Sin embargo, ¿podría ocultarlos frente a un Anciano tan poderoso? Zhang Ruochen no estaba nada seguro.
La Medio-santa Lingshu se quedó un poco sin palabras. Si otros estudiantes fueran reconocidos por un director, estarían tan emocionados que se arrodillarían y saludarían de inmediato.
Este hombre todavía duda.
¿Qué le pasa?
La Medio-santa Lingshu pensó que a Zhang Ruochen le preocupaba que el Anciano Xuanji tuviera alguna intención oculta, así que dijo: —El Maestro ya sabe que has refinado la Perla de Dragón del Dragón Dorado. No te preocupes, no estoy interesada en tu Perla de Dragón, y mucho menos el Maestro. Si alguien se atreve a acosarte, incluso si el Maestro no te defiende, como tu hermana mayor aprendiz, te ayudaré a resolver esos problemas.
La Medio-santa Lingshu fue muy directa, pues temía que Zhang Ruochen se preocupara demasiado.
Los directores de la Academia de Santos no utilizarían un método tan inferior para apoderarse de un tesoro. Desde los Tiempos Antiguos Medievales, el desarrollo de la Academia de Santos se había basado en la tradición de seleccionar moralistas y genios. Por lo tanto, tenía una gran reputación en el Campo de Kunlun.
Zhang Ruochen respondió con una sonrisa: —Ciertamente confío en la Medio-santa Lingshu y en el Director Xuanji. Pero no he pasado las tres rondas de evaluación. Es demasiado pronto para que me convierta oficialmente en un discípulo del director.
La Medio-santa Lingshu asintió y dijo: —Está bien, volveré a buscarte después de las tres rondas de evaluación.
Después de que el Medio-santo Alan y la Medio-santa Lingshu se marcharan, aparecieron algunos otros Semi-Santos que vinieron a aceptar aprendices.
Refinar la Sangre de Dragón del Dragón Dorado significaba obtener parte de la herencia del Dragón Dorado.

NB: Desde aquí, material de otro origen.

(* ===== verification/PagingFacts.v ===== *)
(** * Page tables: facts

    Arithmetic of entries and indices; the recursive entry makes the virtual addresses
    [PML4E] ... [PTE] name the entries of the tables; what writing one entry does to the
    whole translation. *)
From S2P Require Import Prelude Errno Pmm Paging.

Implicit Types (raw f x i j a : Z) (p q r : list Z) (mem : Z -> Z).

(** ** Entries *)
Lemma flag_testbit x k : 0 <= k < 64 -> negb (Z.land x (BS k) =? 0) = Z.testbit x k.
Proof.
  intros Hk. unfold BS. rewrite Z.mod_small, Z.shiftl_1_l by lia. destruct (Z.testbit x k) eqn:E.
  - destruct (Z.eqb_spec (Z.land x (2 ^ k)) 0) as [H|H]; [|done]. exfalso. assert (Z.testbit (Z.land x (2 ^ k)) k = true) as Hb.
    { rewrite Z.land_spec, E, Z.pow2_bits_true by lia. done. }
    rewrite H, Z.bits_0 in Hb. done.
  - destruct (Z.eqb_spec (Z.land x (2 ^ k)) 0) as [H|H]; [done|]. exfalso. apply H. apply Z.bits_inj'. intros j Hj.
    rewrite Z.land_spec, Z.bits_0, Z.pow2_bits_eqb by lia. destruct (Z.eqb_spec k j) as [<-|]; [by rewrite E|apply andb_false_r].
Qed.
Lemma isP_bit x : _isP x = Z.testbit x 0.
Proof. apply (flag_testbit x 0). lia. Qed.
Lemma isalloc_bit x : _isalloc x = Z.testbit x 11.
Proof. apply (flag_testbit x 11). lia. Qed.
Lemma isU_bit x : _isU x = Z.testbit x 2.
Proof. apply (flag_testbit x 2). lia. Qed.
Lemma PGOFF_bit x k : 0 <= k -> Z.testbit (PGOFF x) k = (k <? 12) && Z.testbit x k.
Proof.
  intros Hk. unfold PGOFF. change (PGSZ - 1) with (Z.ones 12). rewrite Z.land_spec. destruct (Z.ltb_spec k 12).
  - rewrite Z.ones_spec_low by lia. by rewrite andb_true_r.
  - rewrite Z.ones_spec_high by lia. apply andb_false_r.
Qed.
Lemma PGOFF_lt x : 0 <= PGOFF x < 4096.
Proof. unfold PGOFF. change (PGSZ - 1) with (Z.ones 12). rewrite Z.land_ones by lia. apply (Z.mod_pos_bound x (2 ^ 12)). lia. Qed.
(** ** Looking pages up and changing their permissions *)
Lemma x86_64_getmapping_spec s v : pwf s -> PML4I v <> 511 ->
  x86_64_getmapping v s = Done (if v =? 0 then (- EINVAL, 0) else if _isP (ent s (va_path v)) then (0, PTE (PML4I v) (PDPTI v) (PDI v) (PTI v)) else (- ENOENT, 0)) s.
Proof.
  intros Hs Hv. unfold x86_64_getmapping. destruct (v =? 0); [done|]. pose proof (idx_mod v) as Hi. unfold va_path.
  assert (idx_ok (PML4I v) /\ idx_ok (PDPTI v) /\ idx_ok (PDI v) /\ idx_ok (PTI v)) as (H4 & H3 & H2 & H1) by (split_and!; by apply Hi).
  generalize dependent (PML4I v). generalize dependent (PDPTI v). generalize dependent (PDI v). generalize dependent (PTI v). intros i1 H1 i2 H2 i3 H3 i4 Hn H4.
  destruct (cr3_entry s (pw_root _ Hs)) as [P0 _]. unfold M_bind. rewrite (pte_load_eq s _ [] i4) by (done || by apply names_PML4E). cbn [app].
  destruct (_isP (ent s [i4])) eqn:P4; cbn [negb]; [|by rewrite (ent_absent s [i4] i3 [i2; i1] P4 : ent s [i4; i3; i2; i1] = 0)].
  rewrite (pte_load_eq s _ [i4] i3) by (done || by apply names_PDPTE). cbn [app].
  destruct (_isP (ent s [i4; i3])) eqn:P3; cbn [negb]; [|by rewrite (ent_absent s [i4; i3] i2 [i1] P3 : ent s [i4; i3; i2; i1] = 0)].
  rewrite (pte_load_eq s _ [i4; i3] i2) by (done || by apply names_PDTE). cbn [app].
  destruct (_isP (ent s [i4; i3; i2])) eqn:P2; cbn [negb]; [|by rewrite (ent_absent s [i4; i3; i2] i1 [] P2 : ent s [i4; i3; i2; i1] = 0)].
  rewrite (pte_load_eq s _ [i4; i3; i2] i1) by (done || by apply names_PTE). cbn [app]. by destruct (_isP (ent s [i4; i3; i2; i1])).
Qed.
Lemma reprotect_bit raw flags k : 0 <= k < 64 -> Z.testbit (reprotect raw flags) k = ((3 <=? k) && Z.testbit raw k) || Z.testbit flags k.
Proof.
  intros Hk. unfold reprotect. rewrite Z.lor_spec, Z.land_spec, not64_testbit by done. change perm_mask with (Z.ones 3).
  destruct (Z.leb_spec 3 k); [rewrite Z.ones_spec_high by lia|rewrite Z.ones_spec_low by lia]; cbn; [by rewrite andb_true_r|by rewrite andb_false_r].
Qed.
Lemma reprotect_entry raw flags : 0 <= raw < 2 ^ 52 -> 0 <= flags < 4096 ->
  0 <= reprotect raw flags < 2 ^ 52 /\ pte_phys (reprotect raw flags) = pte_phys raw.
Proof.
  intros Hr Hf. split.
  - assert (reprotect raw flags = reprotect raw flags mod 2 ^ 52) as ->; [|apply Z.mod_pos_bound; lia]. apply Z.bits_inj'. intros k Hk. destruct (Z.ltb_spec k 52).
    + by rewrite Z.mod_pow2_bits_low by lia.
    + rewrite Z.mod_pow2_bits_high by lia. unfold reprotect. rewrite Z.lor_spec, Z.land_spec, (high_bits raw k), (low_bits flags k) by lia. done.
  - apply Z.bits_inj'. intros k Hk. rewrite !pte_phys_bit by done. destruct (Z.leb_spec 12 k), (Z.ltb_spec k 52); cbn [andb]; try done.
    rewrite reprotect_bit by lia. destruct (Z.leb_spec 3 k); [|lia]. rewrite (low_bits flags k) by lia. cbn. by rewrite orb_false_r.
Qed.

Así que conseguir guerreros que hubieran refinado la Sangre de Dragón era, naturalmente, un objetivo por el que los Semi-Santos lucharían.
Al final, Chen Xier, Duanmu Xingling y Huang Yanchen llegaron respectivamente a un acuerdo con un Medio Santo: una vez que pasaran las tres rondas de evaluación, se convertirían respectivamente en aprendices de esos Semi-Santos.